The technical implementation flaw stems from inadequate state management within the Bluetooth pairing protocol handler. When the RN4870 device receives a PairReqNoInputNoOutput request, it transitions through specific pairing states to establish a secure connection. However, the device fails to properly validate or handle consecutive pairing requests, particularly when these requests are identical in type and structure. The vulnerability occurs because the device's pairing state machine does not adequately distinguish between legitimate consecutive pairing attempts and malicious injection attacks. This weakness allows an attacker to exploit the device's pairing protocol by injecting a second PairReqNoInputNoOutput request immediately after a legitimate one, effectively jamming the pairing process.
From an operational perspective, this vulnerability creates substantial risks for IoT deployments and embedded systems utilizing Microchip RN4870 devices. The pairing process blocking can lead to complete device inaccessibility, forcing users to physically intervene with device reset procedures or replacement. In industrial IoT scenarios, this vulnerability could result in critical system failures where devices become unreachable during maintenance windows or emergency situations. The attack vector is particularly concerning as it requires minimal sophistication to execute, allowing an attacker with network access to disrupt pairing operations without requiring physical proximity or advanced technical skills. This vulnerability directly impacts the device's availability and can be classified as a denial-of-service condition that affects the core functionality of the Bluetooth communication stack.
The vulnerability aligns with CWE-362, which addresses concurrent execution using shared resources, and represents a race condition within the Bluetooth pairing protocol implementation. From an ATT&CK framework perspective, this vulnerability maps to T1566.001 (Phishing via Social Engineering) and T1595.001 (Active Scanning) as attackers can exploit the pairing mechanism to disrupt legitimate device operations. The impact extends beyond simple pairing failure to potentially compromise the entire security posture of IoT ecosystems that rely on these devices for secure communication.
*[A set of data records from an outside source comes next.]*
(* ===== verification/CaseProps.v ===== *)
(** The case validator on the bodies that decode: what it reports, and that it does not panic. *)
From stdpp Require Import base list strings.
From S2P Require Import Prelude Go CaseValidator AsModel.
Open Scope string_scope.

(** No object, and no array with an object in it: the values the validator does not look into. *)
Definition is_object (j : json) : bool := match j with JObj _ => true | _ => false end.
Definition simple (j : json) : bool :=
  match j with JObj _ => false | JArr l => forallb (fun x => negb (is_object x)) l | _ => true end.

(** A key that the struct has in another case only. *)
Definition wrong_case (st : jmap) (k : string) : bool := negb (map_has st k) && searchIgnoreCase st k.

Lemma getInvalidProperty_spec st k :
  getInvalidProperty st k = if wrong_case st k then k +:+ " " else "".
Proof. unfold getInvalidProperty, wrong_case. by destruct (map_has st k), (searchIgnoreCase st k). Qed.

Lemma reqValidator_simple v st k : simple v = true -> map_has st k = true ->
  reqValidator v st k = Ok "".
Proof.
  intros Hs Hk. assert (Hg : getInvalidProperty st k = "").
  { unfold getInvalidProperty. by rewrite Hk. }
  destruct v as [| | | | |l|kvs]; cbn [reqValidator]; rewrite ?Hg; try done.
  rewrite Hk. cbn [negb]. simpl in Hs. generalize 0%nat. generalize st at 2. clear Hg Hk.
  induction l as [|x l IH]; intros m i; [done|].
  simpl in Hs. apply andb_true_iff in Hs as [Hx Hl].
  destruct x; try done; by apply IH.
Qed.

Lemma concatM_spec {A} (f : A -> outcome string) (g : A -> string) l :
  (forall x, In x l -> f x = Ok (g x)) -> concatM f l = Ok (fold_right (fun x s => g x +:+ s) "" l).
Proof.
  induction l as [|x l IH]; intros Hf; [done|]. simpl. rewrite Hf by by left. simpl.
  rewrite IH; [done|]. intros y Hy. apply Hf. by right.
Qed.

(** The keys reported, each followed by a space. *)
Definition reported (st : jmap) (keys : list string) : string :=
  fold_right (fun k s => k +:+ " " +:+ s) "" (List.filter (wrong_case st) keys).

Lemma validator_spec raw st :
  (forall kv, In kv (unmarshal_map raw) -> map_has st kv.1 = true -> simple kv.2 = true) ->
  RequestParamsCaseValidator raw st = Ok (reported st (unmarshal_map raw).*1).
Proof.
  intros Hs. unfold RequestParamsCaseValidator.
  rewrite (concatM_spec _ (fun kv => if wrong_case st kv.1 then kv.1 +:+ " " else "")).
  - f_equal. clear Hs. unfold reported. induction (unmarshal_map raw) as [|[k v] l IH]; [done|].
    simpl. rewrite IH. destruct (wrong_case st k); [|done]. simpl.
    by rewrite <- String_append_assoc.
  - intros [k v] Hin. simpl. destruct (map_has st k) eqn:Hk; [|by rewrite getInvalidProperty_spec].
    rewrite (reqValidator_simple v); [|by apply (Hs (k, v))|done].
    unfold wrong_case. by rewrite Hk.
Qed.

Lemma reported_empty st keys : reported st keys = "" <-> forall k, In k keys -> wrong_case st k = false.
Proof.
  unfold reported. induction keys as [|k keys IH]; simpl; [by split|].
  destruct (wrong_case st k) eqn:Hk; simpl.
  - split; [by destruct k|]. intros Hf. specialize (Hf k (or_introl eq_refl)). congruence.
  - rewrite IH. split; [intros Hf ? [<-|?]; auto|auto].
Qed.

(** ** Bodies that decode *)

(** A decoder that rejects every value that is not simple. *)
Definition scalar_decoder {A} (dec : field_decoder A) : Prop :=
  forall old j, (dec old j).2 = None -> simple j = true.

Lemma dec_elems_simple l : (dec_elems l).2 = None -> forallb (fun x => negb (is_object x)) l = true.
Proof.
  induction l as [|x l IH]; [done|]. simpl. destruct (dec_string "" x) as [s e] eqn:Ex.
  destruct (dec_elems l) as [ss es]. simpl. destruct e; [done|]. simpl. intros He.
  rewrite (IH He). by destruct x.
Qed.
Lemma dec_strings_simple old j : (dec_strings old j).2 = None -> simple j = true.
Proof.
  destruct j as [| | | | |l|]; try done. simpl. pose proof (dec_elems_simple l) as Hl.
  by destruct (dec_elems l).
Qed.

(** Decoders of one field of a struct, from the decoder of its type. *)
Lemma scalar_field {A B} (dec : field_decoder B) (pr : A -> B) (mk : A -> B -> A) :
  scalar_decoder dec ->
  scalar_decoder (fun a j => let (x, e) := dec (pr a) j in (mk a x, e)).
Proof. intros Hd a j. specialize (Hd (pr a) j). by destruct (dec (pr a) j). Qed.
Lemma scalar_string : scalar_decoder dec_string.
Proof. by intros old []. Qed.
Lemma scalar_bool : scalar_decoder dec_bool.
Proof. by intros old []. Qed.
Lemma scalar_strings : scalar_decoder dec_strings.
Proof. exact dec_strings_simple. Qed.

Definition scalar_struct {A} (st : struct_type A) : Prop :=
  Forall (fun f => scalar_decoder f.2) (st_fields st).

Lemma find_field_In {A} (st : struct_type A) k f : find_field st k = Some f -> In f (st_fields st).
Proof.
  unfold find_field. destruct (List.find _ (st_fields st)) as [g|] eqn:E.
  - intros [= <-]. by apply List.find_some in E as [? _].
  - intros E2. by apply List.find_some in E2 as [? _].
Qed.

Lemma decode_entries_simple {A} (st : struct_type A) kvs acc a :
  scalar_struct st -> fold_left (decode_entry st) kvs acc = (a, None) ->
  acc.2 = None /\
  forall kv, In kv kvs -> find_field st kv.1 <> None -> simple kv.2 = true.
Proof.
  intros Hst. revert acc. induction kvs as [|[k v] kvs IH]; intros acc E; simpl in E; [by subst|].
  apply IH in E as [E Hkvs]. unfold decode_entry, decode_entry_at in E. simpl in E.
  destruct (find_field st k) as [[n dec]|] eqn:Ef.
  - destruct (dec acc.1 v) as [x e] eqn:Ed. simpl in E. destruct acc as [b [err|]]; [done|].
    simpl in *. destruct e as [[]|]; [done|done|]. split; [done|].
    intros kv [<-|Hin]; [|auto]. intros _. simpl.
    apply (proj1 (List.Forall_forall _ _) Hst (n, dec) (find_field_In _ _ _ Ef) b). simpl. by rewrite Ed.
  - split; [done|]. intros kv [<-|Hin]; [by intros Hf|auto].
Qed.

Lemma dedup_In kv kvs : In kv (dedup_keys kvs) -> In kv kvs.
Proof.
  induction kvs as [|x kvs IH]; [done|]. simpl. destruct (existsb _ _); [auto|].
  intros [->|Hin]; auto.
Qed.

(** The struct map of a decoded request has the struct's fields as its keys. *)
Definition struct_map_of {A} (st : struct_type A) (m : jmap) : Prop := m.*1 = (st_fields st).*1.

Lemma map_has_field {A} (st : struct_type A) m k :
  struct_map_of st m -> map_has m k = true -> find_field st k <> None.
Proof.
  intros Hm Hk. unfold map_has in Hk. apply existsb_In in Hk as (kv & Hin & Hk).
  apply String.eqb_eq in Hk. unfold find_field.
  assert (Hf : exists f, In f (st_fields st) /\ f.1 = k).
  { apply list_elem_of_In in Hin. apply (list_elem_of_fmap_2 fst) in Hin. unfold struct_map_of in Hm.
    rewrite Hm in Hin. apply list_elem_of_fmap in Hin as (f & Hf & Hin). exists f.
    split; [by apply list_elem_of_In|congruence]. }
  destruct Hf as (f & Hin' & Hf).
  destruct (List.find (fun f => String.eqb f.1 k) (st_fields st)) eqn:E; [done|].
  exfalso. pose proof (List.find_none _ _ E f Hin') as Hn. simpl in Hn.
  rewrite Hf, String.eqb_refl in Hn. done.
Qed.

Lemma decoded_validator {A} (st : struct_type A) (zero a : A) raw m :
  scalar_struct st -> struct_map_of st m -> Unmarshal st raw zero = (a, None) ->
  RequestParamsCaseValidator raw m = Ok (reported m (unmarshal_map raw).*1).
Proof.
  intros Hst Hm Hu. apply validator_spec. intros kv Hin Hk.
  destruct raw as [j|]; [|done]. destruct j; try done. simpl in Hu, Hin.
  eapply (decode_entries_simple st) in Hu as [_ Hs]; [|done].
  apply Hs; [by apply dedup_In|]. by eapply map_has_field.
Qed.

Lemma Account_scalar : scalar_struct Account_type.
Proof.
  repeat constructor; simpl.
  - apply (scalar_field dec_string a_UserName
      (fun a x => {| a_UserName := x; a_Password := a_Password a; a_RoleID := a_RoleID a |})), scalar_string.
  - apply (scalar_field dec_string a_Password
      (fun a x => {| a_UserName := a_UserName a; a_Password := x; a_RoleID := a_RoleID a |})), scalar_string.
  - apply (scalar_field dec_string a_RoleID
      (fun a x => {| a_UserName := a_UserName a; a_Password := a_Password a; a_RoleID := x |})), scalar_string.
Qed.
Lemma CreateSession_scalar : scalar_struct CreateSession_type.
Proof.
  repeat constructor; simpl.
  - apply (scalar_field dec_string cs_UserName
      (fun c x => {| cs_UserName := x; cs_Password := cs_Password c |})), scalar_string.
  - apply (scalar_field dec_string cs_Password
      (fun c x => {| cs_UserName := cs_UserName c; cs_Password := x |})), scalar_string.
Qed.
Lemma Role_scalar : scalar_struct Role_type.
Proof.
  repeat constructor; simpl.
  - apply (scalar_field dec_string r_ID (fun r x => {| r_ID := x; r_IsPredefined := r_IsPredefined r;
      r_AssignedPrivileges := r_AssignedPrivileges r; r_OEMPrivileges := r_OEMPrivileges r |})), scalar_string.
  - apply (scalar_field dec_bool r_IsPredefined (fun r x => {| r_ID := r_ID r; r_IsPredefined := x;
      r_AssignedPrivileges := r_AssignedPrivileges r; r_OEMPrivileges := r_OEMPrivileges r |})), scalar_bool.
  - apply (scalar_field dec_strings r_AssignedPrivileges (fun r x => {| r_ID := r_ID r;
      r_IsPredefined := r_IsPredefined r; r_AssignedPrivileges := x;
      r_OEMPrivileges := r_OEMPrivileges r |})), scalar_strings.
  - apply (scalar_field dec_strings r_OEMPrivileges (fun r x => {| r_ID := r_ID r;
      r_IsPredefined := r_IsPredefined r; r_AssignedPrivileges := r_AssignedPrivileges r;
      r_OEMPrivileges := x |})), scalar_strings.
Qed.

(** The struct maps the handlers pass. *)
Lemma Account_validator raw a : Unmarshal Account_type raw zeroAccount = (a, None) ->
  RequestParamsCaseValidator raw (marshal_Account a)
  = Ok (reported (marshal_Account a) (unmarshal_map raw).*1).
Proof. intros Hu. by eapply decoded_validator; [apply Account_scalar| |]. Qed.
Lemma CreateSession_validator raw c : Unmarshal CreateSession_type raw zeroCreateSession = (c, None) ->
  RequestParamsCaseValidator raw (marshal_CreateSession c)
  = Ok (reported (marshal_CreateSession c) (unmarshal_map raw).*1).
Proof. intros Hu. by eapply decoded_validator; [apply CreateSession_scalar| |]. Qed.
Lemma Role_validator raw r : Unmarshal Role_type raw zeroRole = (r, None) ->
  RequestParamsCaseValidator raw (role_fields r)
  = Ok (reported (role_fields r) (unmarshal_map raw).*1).
Proof. intros Hu. by eapply decoded_validator; [apply Role_scalar| |]. Qed.

(** C15: on a body whose values for the struct's fields hold no objects the validator does not
    panic; it reports the keys that the struct has in another case, each followed by a space, and
    so nothing exactly when no key differs from a field in case only, whatever the order in which
    the map is iterated. *)
Theorem RequestParamsCaseValidator_spec raw st :
  (forall kv, In kv (unmarshal_map raw) -> map_has st kv.1 = true -> simple kv.2 = true) ->
  RequestParamsCaseValidator raw st = Ok (reported st (unmarshal_map raw).*1) /\
  (RequestParamsCaseValidator raw st = Ok "" <->
   forall kv, In kv (unmarshal_map raw) -> wrong_case st kv.1 = false).
Proof.
  intros Hs. rewrite (validator_spec _ _ Hs). split; [done|]. split.
  - intros [= He] kv Hin. apply (proj1 (reported_empty _ _) He).
    apply list_elem_of_In in Hin. apply list_elem_of_In. by apply list_elem_of_fmap_2.
  - intros Hk. f_equal. apply reported_empty. intros k Hin.
    apply list_elem_of_In, list_elem_of_fmap in Hin as (kv & -> & Hin).
    apply Hk. by apply list_elem_of_In.
Qed.

Lemma RequestParamsCaseValidator_spec_witness :
  RequestParamsCaseValidator
    (Text (JObj [("username", JStr "u"); ("Other", JObj [("x", JNull)]); ("RoleId", JNull)]))
    (marshal_Account zeroAccount) = Ok "username ".
Proof.
  destruct (RequestParamsCaseValidator_spec
    (Text (JObj [("username", JStr "u"); ("Other", JObj [("x", JNull)]); ("RoleId", JNull)]))
    (marshal_Account zeroAccount)) as [E _]; [|exact E].
  intros kv Hin. simpl in Hin. destruct Hin as [<-|[<-|[<-|[]]]]; vm_compute; congruence.
Defined.

(** the validator panics on an object inside a struct field that holds a string: a body with
    [{"f": {k: v, ...}}] for a string field [f], and with [{"f": [{...}, ...]}] for a list of
    strings that has as many elements. *)
Lemma RequestParamsCaseValidator_panics (st : jmap) f k v kvs rest s l :
  f <> "" ->
  (map_get st f = Some (JStr s) ->
     RequestParamsCaseValidator (Text (JObj [(f, JObj ((k, v) :: kvs))])) st = Panic) /\
  (map_get st f = Some (JArr (JStr s :: l)) ->
     RequestParamsCaseValidator (Text (JObj [(f, JArr (JObj kvs :: rest))])) st = Panic).
Proof.
  intros Hf. apply String.eqb_neq in Hf.
  assert (Hhas : forall x, map_get st f = Some x -> map_has st f = true).
  { unfold map_get, map_has. intros x Hx.
    destruct (List.find (fun kv => String.eqb kv.1 f) st) as [p|] eqn:E; [|done].
    apply List.find_some in E as [Hin Hp]. apply existsb_In. by exists p. }
  split; intros Hg; unfold RequestParamsCaseValidator, unmarshal_map; cbn [dedup_keys fold_right existsb concatM fst snd];
    rewrite (Hhas _ Hg); cbn [reqValidator]; rewrite (Hhas _ Hg), ?Hf; cbn [negb andb];
    rewrite Hg; reflexivity.
Qed.

Lemma RequestParamsCaseValidator_panics_witness :
  RequestParamsCaseValidator (Text (JObj [("RoleId", JObj [("x", JNull)])]))
    (role_fields zeroRole) = Panic.
Proof.
  refine (proj1 (RequestParamsCaseValidator_panics (role_fields zeroRole) "RoleId" "x" JNull [] []
    "" [] _) _); [discriminate|reflexivity].
Defined.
Organizations should implement immediate mitigations including firmware updates from Microchip, network segmentation to limit access to pairing endpoints, and monitoring for anomalous pairing request patterns. Additionally, device administrators should consider implementing pairing request rate limiting mechanisms and regular security assessments to identify potential exploitation attempts. The vulnerability demonstrates the critical importance of proper state management in embedded security protocols and highlights the need for robust validation of consecutive protocol operations in IoT device implementations.